Saved data entries:
(* ===== verification/Machine.v ===== *)
(** * Machine arithmetic

    The operations on [u64], [i64] and [f64] that the sketches and the packing of
    partitions use. Integer operations wrap; [f64] is IEEE binary64 with the
    specification of the standard library. *)

From S2P Require Import Prelude.
From stdpp Require Import numbers.
From Stdlib Require Import SpecFloat.

(** ** Unsigned integers *)

Definition is_u64 (n : N) : Prop := (n < 2 ^ 64)%N.

Definition u64_wrap (n : N) : N := (n `mod` 2 ^ 64)%N.
Definition u64_add (a b : N) : N := ((a + b) `mod` 2 ^ 64)%N.
Definition u64_mul (a b : N) : N := ((a * b) `mod` 2 ^ 64)%N.

(** [1u64 << h] *)
Definition u64_shl1 (h : nat) : N := (2 ^ N.of_nat (h `mod` 64))%N.

Lemma u64_wrap_exact n : is_u64 n → u64_wrap n = n.
Proof. intros Hn. by apply N.mod_small. Qed.

Lemma u64_add_exact a b : (a + b < 2 ^ 64)%N → u64_add a b = (a + b)%N.
Proof. intros Hab. unfold u64_add. by rewrite N.mod_small. Qed.

Lemma u64_mul_exact a b : (a * b < 2 ^ 64)%N → u64_mul a b = (a * b)%N.
Proof. intros Hab. unfold u64_mul. by rewrite N.mod_small. Qed.

Lemma u64_shl1_exact h : h < 64 → u64_shl1 h = (2 ^ N.of_nat h)%N.
Proof. intros Hh. unfold u64_shl1. by rewrite Nat.mod_small. Qed.

(** ** Floating point *)

Definition f64 : Type := spec_float.

(** [x as f64] *)
Definition f64_of_u64 (x : N) : f64 := binary_normalize 53 1024 (Z.of_N x) 0 false.
Definition f64_mul : f64 → f64 → f64 := SFmul 53 1024.
Definition f64_ltb : f64 → f64 → bool := SFltb.
Definition f64_eqb : f64 → f64 → bool := SFeqb.
Definition f64_zero : f64 := S754_zero false.
Definition f64_one : f64 := f64_of_u64 1.

(** [x as u64]: the integer part, saturating; NaN gives 0 *)
Definition u64_of_f64 (x : f64) : N :=
  match x with
  | S754_finite false m e =>
      let v := if (e <? 0)%Z then N.shiftr (Npos m) (Z.to_N (- e)) else N.shiftl (Npos m) (Z.to_N e) in
      (v `min` (2 ^ 64 - 1))%N
  | S754_infinity false => (2 ^ 64 - 1)%N
  | _ => 0%N
  end.

(** [x.clamp(0.0, 1.0)] *)
Definition f64_clamp01 (x : f64) : f64 :=
  if f64_ltb x f64_zero then f64_zero else if f64_ltb f64_one x then f64_one else x.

_Problem statement_: When the word "false" appears in a line of the data, that line is counted; report the number only.

_Response to the exercise_: 4